My family has a track record of Bi-Polar but generally with us it hits when you are mid teens, (I am 20 now) and my family pretty much said I wont get it. I have allot of stress lately due to relationship and the fact I am selling a product on the steam store, My Mood lately has been swinging crazy and I get periods of crazy happiness and Periods of utter depression I guess I can pull through the depression and keep working on stuff because I have a pretty strong mind when it comes to my self. Anyone know if its the onsets of Bi-Polar or Just stress.
i often fantasize about shooting myself in the brain
[QUOTE=Evanstr;50597635]My family has a track record of Bi-Polar but generally with us it hits when you are mid teens, (I am 20 now) and my family pretty much said I wont get it. I have allot of stress lately due to relationship and the fact I am selling a product on the steam store, My Mood lately has been swinging crazy and I get periods of crazy happiness and Periods of utter depression I guess I can pull through the depression and keep working on stuff because I have a pretty strong mind when it comes to my self. Anyone know if its the onsets of Bi-Polar or Just stress.[/QUOTE] It can be the stress. Dealt last year with major depression, which came with hypomanical days. Usually triggered by stress.

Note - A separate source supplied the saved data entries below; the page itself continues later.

Lemma train_model_run_returns epochs h st stopped h_loop :
  TrainV3.epoch_loop model run_epoch patience (seq 0 epochs) TrainV3.initial_state h
  = Ok ((st, stopped), h_loop) ->
  exists h',
    TrainV3.train_model_run model run_epoch patience epochs h = Ok ((st, stopped), h') /\
    forall l, h' l = h_loop l.
Proof.
  intros Hloop. unfold TrainV3.train_model_run.
  unfold bind at 1. rewrite Hloop.
  destruct (epoch_loop_snapshot _ _ _ _ _ _ Hloop (or_introl eq_refl)) as [Hs|Hs];
    rewrite Hs.
  - unfold bind, ret. eauto.
  - destruct (load_state_dict_aliased h_loop) as (h3 & Hl & Hh3).
    unfold TrainV3.dict_copy in Hl. unfold bind. rewrite Hl. unfold ret. eauto.
Qed.

End Controller.

(** *** Early stopping on a loss that stops improving *)

Section Stalling.

Context {V : Type}.
Variable model : TrainV3.nn_module.
Variable run_epoch : nat -> list V -> result (list V * TrainV3.metrics).
Variable patience : Z.

(** [j] epochs in a row without improvement, the last of which brings the
    counter to [patience]: the loop stops right there. *)
Lemma stall_until_patience :
  forall j a n st h,
    (j < n)%nat ->
    (TrainV3.patience_counter st + Z.of_nat (Datatypes.S j) = patience)%Z ->
    (forall e vals, (a <= e <= a + j)%nat ->
        exists vals' m,
          run_epoch e vals = Ok (vals', m) /\
          float_lt (TrainV3.val_loss m) (TrainV3.best_val_loss st) = false) ->
    exists st' h',
      TrainV3.epoch_loop model run_epoch patience (seq a n) st h
      = Ok ((st', Some (a + Datatypes.S j)%nat), h') /\
      TrainV3.best_val_loss st' = TrainV3.best_val_loss st /\
      TrainV3.best_model_state st' = TrainV3.best_model_state st /\
      TrainV3.patience_counter st' = patience /\
      epochs_run st' = (epochs_run st + Datatypes.S j)%nat.
Proof.
  induction j as [|j IH]; intros a n st h Hn Hc Hloss.
  - destruct n as [|n]; [lia|]. cbn [seq].
    destruct (Hloss a (TrainV3.read_parameters model h)) as (vals & m & E & Hlt);
      [lia|].
    rewrite (epoch_loop_step _ _ _ _ _ _ _ _ _ E), Hlt.
    replace (TrainV3.patience_counter st + 1 >=? patience)%Z with true
      by (symmetry; apply Z.geb_le; lia).
    eexists. eexists. split; [reflexivity|].
    cbn. unfold epochs_run. cbn. rewrite length_app. cbn.
    repeat split; lia.
  - destruct n as [|n]; [lia|]. cbn [seq].
    destruct (Hloss a (TrainV3.read_parameters model h)) as (vals & m & E & Hlt);
      [lia|].
    rewrite (epoch_loop_step _ _ _ _ _ _ _ _ _ E), Hlt.
    replace (TrainV3.patience_counter st + 1 >=? patience)%Z with false
      by (symmetry; rewrite Z.geb_leb; apply Z.leb_gt; lia).
    destruct (IH (Datatypes.S a) n (stalled st m)
                 (TrainV3.write_parameters model vals h))
      as (st' & h' & Hrun & Hb & Hs & Hp & He).
    + lia.
    + cbn. lia.
    + intros e vals0 He. cbn. apply Hloss. lia.
    + exists st', h'. rewrite Hrun.
      replace (Datatypes.S a + Datatypes.S j)%nat
        with (a + Datatypes.S (Datatypes.S j))%nat by lia.
      split; [reflexivity|]. cbn in Hb, Hs.
      unfold epochs_run in *. cbn in He. rewrite length_app in He. cbn in He.
      repeat split; try assumption; lia.
Qed.
Lemma framed_write n (a : ndarray) d :
  fresh n a -> framed n (write a d) (fun _ => True).
Proof.
  intros Ha s Hn. unfold write, view_store, stable, fresh in *. simpl.
  rewrite length_alter. split; [|exact I]. split; [lia|].
  intros l Hl. apply list_lookup_alter_ne. lia.
Qed.

Lemma framed_np_take_values n a idx :
  framed n (np_take_values a idx) (fun _ => True).
Proof.
  unfold np_take_values.
  destruct (shape a) as [|k [|? ?]]; try apply framed_raise.
  destruct (forallb _ idx); [|apply framed_raise].
  eapply framed_bind; [apply framed_read|].
  intros d _. apply framed_ret. exact I.
Qed.

Lemma framed_np_take_rows n a idx :
  framed n (np_take_rows a idx) (fresh n).
Proof.
  unfold np_take_rows.
  destruct (shape a) as [|k rest]; [apply framed_raise|].
  destruct (forallb _ idx); [|apply framed_raise].
  eapply framed_bind; [apply framed_read|].
  intros d _. apply framed_alloc.
Qed.

Lemma framed_np_copy n a : framed n (np_copy a) (fresh n).
Proof.
  unfold np_copy. eapply framed_bind; [apply framed_read|].
  intros d _. apply framed_alloc.
Qed.

Lemma framed_np_where n mask a b : framed n (np_where mask a b) (fresh n).
Proof.
  unfold np_where. eapply framed_bind; [apply framed_read|].
  intros da _. eapply framed_bind; [apply framed_read|].
  intros db _. destruct (bcast_len _ _) as [k|]; [|apply framed_raise].
  destruct (bcast_len _ k) as [k'|]; [|apply framed_raise].
  apply framed_alloc.
Qed.

Lemma framed_np_iadd_masked n a mask noise :
  fresh n a -> framed n (np_iadd_masked a mask noise) (fun _ => True).
Proof.
  intros Ha. unfold np_iadd_masked.
  eapply framed_bind; [apply framed_read|].
  intros d _. destruct (_ && _); [|apply framed_raise].
  apply framed_write. exact Ha.
Qed.
(** [for (z = 0; z < list.size(); z++) list[z] = walk(list[z]);] *)
Definition walkList_with : ExpressionList -> State S ExpressionList :=
  fix loop (l : ExpressionList) : State S ExpressionList :=
    match l with
    | [] => ret []
    | e :: rest =>
        e <- walk_with e ;;
        rest <- loop rest ;;
        ret (e :: rest)
    end.

(** [for (auto& curr : cast->cases) curr.body = walk(curr.body);] *)
Definition walkCases_with
    : list (Case Expression) -> State S (list (Case Expression)) :=
  fix loop (l : list (Case Expression)) : State S (list (Case Expression)) :=
    match l with
    | [] => ret []
    | curr :: rest =>
        body <- walk_with (Case_body curr) ;;
        rest <- loop rest ;;
        ret (mkCase (Case_value curr) body (Case_fallthru curr) :: rest)
    end.

End WalkChildren.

[QUOTE=_jesterk;50597976]i often fantasize about shooting myself in the brain[/QUOTE] I think of stabbing myself in the chest but I know I would never be able to do it.
Holy shit, someone just asked me to hang out with them on a specific date and shit and everything I don't think I've hung out with someone since middle school oh shit this is amazing
Well this is depressing, though for me the only thing I want to do. Is get that sharp object and carve a heart unto my right hand as love is what I want out of life. Gotta keep on working to get there YAY.
Not sure if this is the right place for this post but here we go: So I have this problem where I can't seem to be able to speak with a public. I can't talk to a big audience no matter what I do and I struggle to get a word out. I dread being assigned to do a group presentation that requires me to explain shit to people and interact with a audience. I seriously always make a fool out of myself every time I had to do this sort of a thing back in high school. I'm fine with talking to people in a regular basis and I always try to be open minded when it comes to meeting and getting to know people. But I can't do this on a room or stage where I am expected to perform well and do my part. I really want to get rid of this stage-fright so I can stop humilliating myself.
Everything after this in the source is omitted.